┌─ Data for this task
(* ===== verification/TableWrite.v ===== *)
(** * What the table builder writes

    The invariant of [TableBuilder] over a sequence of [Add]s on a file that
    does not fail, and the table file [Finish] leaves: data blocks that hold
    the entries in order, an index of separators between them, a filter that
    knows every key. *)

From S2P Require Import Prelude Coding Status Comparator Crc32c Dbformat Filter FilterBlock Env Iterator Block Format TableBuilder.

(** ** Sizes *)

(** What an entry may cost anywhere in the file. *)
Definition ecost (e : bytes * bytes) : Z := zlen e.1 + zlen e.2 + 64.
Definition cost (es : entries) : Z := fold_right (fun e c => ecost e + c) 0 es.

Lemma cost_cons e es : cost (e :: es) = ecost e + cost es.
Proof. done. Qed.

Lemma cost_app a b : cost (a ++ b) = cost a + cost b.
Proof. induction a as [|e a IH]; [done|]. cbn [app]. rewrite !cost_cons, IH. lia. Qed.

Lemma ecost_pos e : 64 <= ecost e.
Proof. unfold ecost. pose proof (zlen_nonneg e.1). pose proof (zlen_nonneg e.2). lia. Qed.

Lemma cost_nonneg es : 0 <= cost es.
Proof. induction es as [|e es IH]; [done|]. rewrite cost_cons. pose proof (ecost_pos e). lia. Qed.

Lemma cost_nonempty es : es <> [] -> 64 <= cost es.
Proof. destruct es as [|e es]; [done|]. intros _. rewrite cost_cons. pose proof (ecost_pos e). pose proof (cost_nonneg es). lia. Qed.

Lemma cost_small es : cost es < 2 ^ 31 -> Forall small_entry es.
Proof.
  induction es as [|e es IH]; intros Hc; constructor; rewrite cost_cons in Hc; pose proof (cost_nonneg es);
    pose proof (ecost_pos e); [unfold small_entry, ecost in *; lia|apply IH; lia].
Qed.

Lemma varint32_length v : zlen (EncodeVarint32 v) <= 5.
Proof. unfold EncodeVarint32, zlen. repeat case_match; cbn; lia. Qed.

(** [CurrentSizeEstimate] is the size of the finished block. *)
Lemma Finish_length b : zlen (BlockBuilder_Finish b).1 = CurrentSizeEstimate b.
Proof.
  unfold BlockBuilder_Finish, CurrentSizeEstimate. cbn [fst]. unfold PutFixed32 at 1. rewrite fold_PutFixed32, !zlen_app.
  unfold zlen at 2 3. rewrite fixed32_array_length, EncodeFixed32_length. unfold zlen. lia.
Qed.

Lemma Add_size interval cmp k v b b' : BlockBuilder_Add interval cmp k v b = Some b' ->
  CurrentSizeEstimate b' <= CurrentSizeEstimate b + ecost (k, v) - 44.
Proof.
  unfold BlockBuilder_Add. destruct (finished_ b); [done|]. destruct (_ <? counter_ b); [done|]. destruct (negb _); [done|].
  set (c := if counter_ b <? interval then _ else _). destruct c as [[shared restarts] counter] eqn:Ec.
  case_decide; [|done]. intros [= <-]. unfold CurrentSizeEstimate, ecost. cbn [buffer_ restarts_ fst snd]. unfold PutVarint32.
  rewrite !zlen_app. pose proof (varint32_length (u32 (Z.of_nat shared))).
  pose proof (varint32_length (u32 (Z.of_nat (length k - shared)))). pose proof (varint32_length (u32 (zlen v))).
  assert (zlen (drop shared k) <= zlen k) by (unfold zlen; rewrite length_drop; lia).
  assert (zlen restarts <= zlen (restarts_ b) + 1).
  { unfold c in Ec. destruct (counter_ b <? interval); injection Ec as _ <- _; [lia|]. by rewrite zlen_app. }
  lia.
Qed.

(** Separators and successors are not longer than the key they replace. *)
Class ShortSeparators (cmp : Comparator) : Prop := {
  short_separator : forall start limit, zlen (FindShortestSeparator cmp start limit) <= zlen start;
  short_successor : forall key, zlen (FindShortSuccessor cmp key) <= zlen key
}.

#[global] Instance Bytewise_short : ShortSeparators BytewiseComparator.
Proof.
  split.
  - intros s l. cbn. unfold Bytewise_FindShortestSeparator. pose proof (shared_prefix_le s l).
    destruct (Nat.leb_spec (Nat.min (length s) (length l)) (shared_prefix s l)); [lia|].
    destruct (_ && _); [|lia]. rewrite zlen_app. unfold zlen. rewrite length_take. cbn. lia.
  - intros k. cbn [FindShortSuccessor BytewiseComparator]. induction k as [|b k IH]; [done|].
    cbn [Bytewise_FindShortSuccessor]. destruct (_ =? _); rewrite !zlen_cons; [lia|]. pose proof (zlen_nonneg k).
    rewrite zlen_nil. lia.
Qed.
└─
┌─ Data for this task
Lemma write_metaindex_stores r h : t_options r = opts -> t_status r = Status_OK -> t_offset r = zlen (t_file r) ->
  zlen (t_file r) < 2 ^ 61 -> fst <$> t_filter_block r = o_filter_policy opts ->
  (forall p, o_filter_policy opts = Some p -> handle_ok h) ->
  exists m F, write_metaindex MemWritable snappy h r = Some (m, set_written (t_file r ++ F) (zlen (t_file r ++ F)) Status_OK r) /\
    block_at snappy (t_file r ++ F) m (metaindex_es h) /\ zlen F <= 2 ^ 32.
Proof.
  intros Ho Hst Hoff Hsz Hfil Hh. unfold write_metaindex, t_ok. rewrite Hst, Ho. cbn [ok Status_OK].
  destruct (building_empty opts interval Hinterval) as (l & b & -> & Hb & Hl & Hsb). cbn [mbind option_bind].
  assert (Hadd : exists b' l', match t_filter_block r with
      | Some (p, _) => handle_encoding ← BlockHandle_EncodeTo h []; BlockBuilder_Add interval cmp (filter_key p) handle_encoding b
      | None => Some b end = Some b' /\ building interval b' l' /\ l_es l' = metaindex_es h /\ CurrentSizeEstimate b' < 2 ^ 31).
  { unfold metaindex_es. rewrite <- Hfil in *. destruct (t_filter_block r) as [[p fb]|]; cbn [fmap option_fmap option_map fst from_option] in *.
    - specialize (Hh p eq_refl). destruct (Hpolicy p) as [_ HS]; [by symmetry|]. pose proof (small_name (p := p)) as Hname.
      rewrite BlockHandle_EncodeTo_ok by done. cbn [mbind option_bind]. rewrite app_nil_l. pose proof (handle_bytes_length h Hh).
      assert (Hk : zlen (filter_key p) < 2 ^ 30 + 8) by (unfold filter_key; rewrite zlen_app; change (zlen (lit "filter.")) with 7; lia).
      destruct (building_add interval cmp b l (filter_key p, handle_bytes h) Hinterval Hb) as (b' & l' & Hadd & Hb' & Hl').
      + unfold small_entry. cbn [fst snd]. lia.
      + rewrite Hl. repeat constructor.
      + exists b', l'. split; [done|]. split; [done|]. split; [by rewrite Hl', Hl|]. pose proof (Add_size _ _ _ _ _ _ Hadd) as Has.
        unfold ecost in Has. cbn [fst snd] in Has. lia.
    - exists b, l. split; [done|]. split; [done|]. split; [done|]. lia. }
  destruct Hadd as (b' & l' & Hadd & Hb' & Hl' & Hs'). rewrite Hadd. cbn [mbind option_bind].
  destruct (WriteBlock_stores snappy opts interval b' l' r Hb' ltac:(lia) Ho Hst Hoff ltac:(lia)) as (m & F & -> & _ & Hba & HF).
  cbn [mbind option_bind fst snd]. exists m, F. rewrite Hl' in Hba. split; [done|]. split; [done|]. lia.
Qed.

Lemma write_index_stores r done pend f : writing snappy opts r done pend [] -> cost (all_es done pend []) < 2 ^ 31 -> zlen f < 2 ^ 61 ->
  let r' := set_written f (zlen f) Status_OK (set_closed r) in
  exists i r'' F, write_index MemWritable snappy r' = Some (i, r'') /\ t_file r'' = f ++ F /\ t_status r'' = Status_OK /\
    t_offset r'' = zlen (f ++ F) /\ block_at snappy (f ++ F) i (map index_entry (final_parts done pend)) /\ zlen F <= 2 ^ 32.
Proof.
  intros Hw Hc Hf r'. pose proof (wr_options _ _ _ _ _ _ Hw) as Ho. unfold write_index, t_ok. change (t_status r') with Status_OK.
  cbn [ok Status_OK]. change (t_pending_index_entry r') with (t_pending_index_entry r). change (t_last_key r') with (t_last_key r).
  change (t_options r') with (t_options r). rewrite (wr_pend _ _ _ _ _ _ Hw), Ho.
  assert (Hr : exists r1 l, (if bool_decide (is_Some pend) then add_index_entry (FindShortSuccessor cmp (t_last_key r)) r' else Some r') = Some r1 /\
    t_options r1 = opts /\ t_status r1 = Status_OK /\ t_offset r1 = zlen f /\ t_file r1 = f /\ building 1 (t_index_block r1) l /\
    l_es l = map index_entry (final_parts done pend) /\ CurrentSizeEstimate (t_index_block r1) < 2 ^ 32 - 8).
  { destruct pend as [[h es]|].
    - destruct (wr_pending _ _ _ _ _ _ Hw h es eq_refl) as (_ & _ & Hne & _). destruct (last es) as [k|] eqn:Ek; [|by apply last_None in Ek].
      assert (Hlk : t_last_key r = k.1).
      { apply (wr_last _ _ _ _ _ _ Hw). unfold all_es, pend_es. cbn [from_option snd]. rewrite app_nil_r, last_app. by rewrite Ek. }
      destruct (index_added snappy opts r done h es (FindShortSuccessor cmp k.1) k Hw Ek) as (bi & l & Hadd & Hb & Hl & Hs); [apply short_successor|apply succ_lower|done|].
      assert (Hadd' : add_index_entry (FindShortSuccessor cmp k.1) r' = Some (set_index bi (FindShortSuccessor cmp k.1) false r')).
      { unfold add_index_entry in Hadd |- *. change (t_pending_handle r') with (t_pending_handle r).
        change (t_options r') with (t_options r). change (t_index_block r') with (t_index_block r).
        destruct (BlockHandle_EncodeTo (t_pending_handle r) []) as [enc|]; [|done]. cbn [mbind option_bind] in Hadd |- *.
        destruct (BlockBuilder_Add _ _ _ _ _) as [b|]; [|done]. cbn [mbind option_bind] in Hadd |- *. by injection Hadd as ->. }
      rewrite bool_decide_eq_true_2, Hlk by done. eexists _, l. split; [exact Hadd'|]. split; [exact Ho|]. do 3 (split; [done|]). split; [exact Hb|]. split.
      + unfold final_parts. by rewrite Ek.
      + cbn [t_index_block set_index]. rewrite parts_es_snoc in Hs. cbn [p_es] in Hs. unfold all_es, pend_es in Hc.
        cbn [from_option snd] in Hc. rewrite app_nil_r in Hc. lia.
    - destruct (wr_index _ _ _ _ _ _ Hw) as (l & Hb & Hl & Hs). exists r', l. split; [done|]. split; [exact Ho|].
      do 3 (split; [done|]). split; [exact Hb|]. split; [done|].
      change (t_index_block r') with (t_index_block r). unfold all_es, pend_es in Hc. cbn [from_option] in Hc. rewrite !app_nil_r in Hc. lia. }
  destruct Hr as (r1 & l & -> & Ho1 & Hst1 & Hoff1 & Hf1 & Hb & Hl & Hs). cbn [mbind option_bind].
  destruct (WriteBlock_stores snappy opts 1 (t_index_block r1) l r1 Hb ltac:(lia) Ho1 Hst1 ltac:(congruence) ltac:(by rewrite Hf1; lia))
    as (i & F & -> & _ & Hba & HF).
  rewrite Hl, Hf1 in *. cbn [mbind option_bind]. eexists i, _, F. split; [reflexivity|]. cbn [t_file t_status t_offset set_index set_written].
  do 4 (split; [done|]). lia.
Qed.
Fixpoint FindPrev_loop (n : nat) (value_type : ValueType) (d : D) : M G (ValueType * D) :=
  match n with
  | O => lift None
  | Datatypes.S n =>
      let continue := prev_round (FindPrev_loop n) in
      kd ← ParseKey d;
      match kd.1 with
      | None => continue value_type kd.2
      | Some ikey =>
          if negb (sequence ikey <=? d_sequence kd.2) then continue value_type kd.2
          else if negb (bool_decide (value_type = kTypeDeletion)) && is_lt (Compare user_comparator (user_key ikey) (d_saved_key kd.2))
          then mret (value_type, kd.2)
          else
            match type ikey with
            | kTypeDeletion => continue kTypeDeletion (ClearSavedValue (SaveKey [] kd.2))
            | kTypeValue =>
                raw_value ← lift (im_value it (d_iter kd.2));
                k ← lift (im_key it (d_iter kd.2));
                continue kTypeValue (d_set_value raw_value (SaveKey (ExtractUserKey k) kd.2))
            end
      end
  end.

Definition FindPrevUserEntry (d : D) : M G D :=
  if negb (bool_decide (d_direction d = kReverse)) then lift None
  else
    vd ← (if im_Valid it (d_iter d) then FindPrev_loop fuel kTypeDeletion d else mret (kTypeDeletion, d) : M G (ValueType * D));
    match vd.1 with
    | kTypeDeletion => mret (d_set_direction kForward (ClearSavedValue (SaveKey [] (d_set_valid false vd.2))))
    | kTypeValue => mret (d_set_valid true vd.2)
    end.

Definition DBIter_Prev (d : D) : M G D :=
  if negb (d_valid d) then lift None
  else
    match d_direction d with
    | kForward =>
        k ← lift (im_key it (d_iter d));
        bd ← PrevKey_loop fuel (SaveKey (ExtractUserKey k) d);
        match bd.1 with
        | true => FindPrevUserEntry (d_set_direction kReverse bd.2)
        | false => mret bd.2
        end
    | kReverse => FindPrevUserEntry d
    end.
└─
Task directions: Identify each line in the records above containing the word "MemWritable"; copy those lines.

Output below:
  exists m F, write_metaindex MemWritable snappy h r = Some (m, set_written (t_file r ++ F) (zlen (t_file r ++ F)) Status_OK r) /\
  exists i r'' F, write_index MemWritable snappy r' = Some (i, r'') /\ t_file r'' = f ++ F /\ t_status r'' = Status_OK /\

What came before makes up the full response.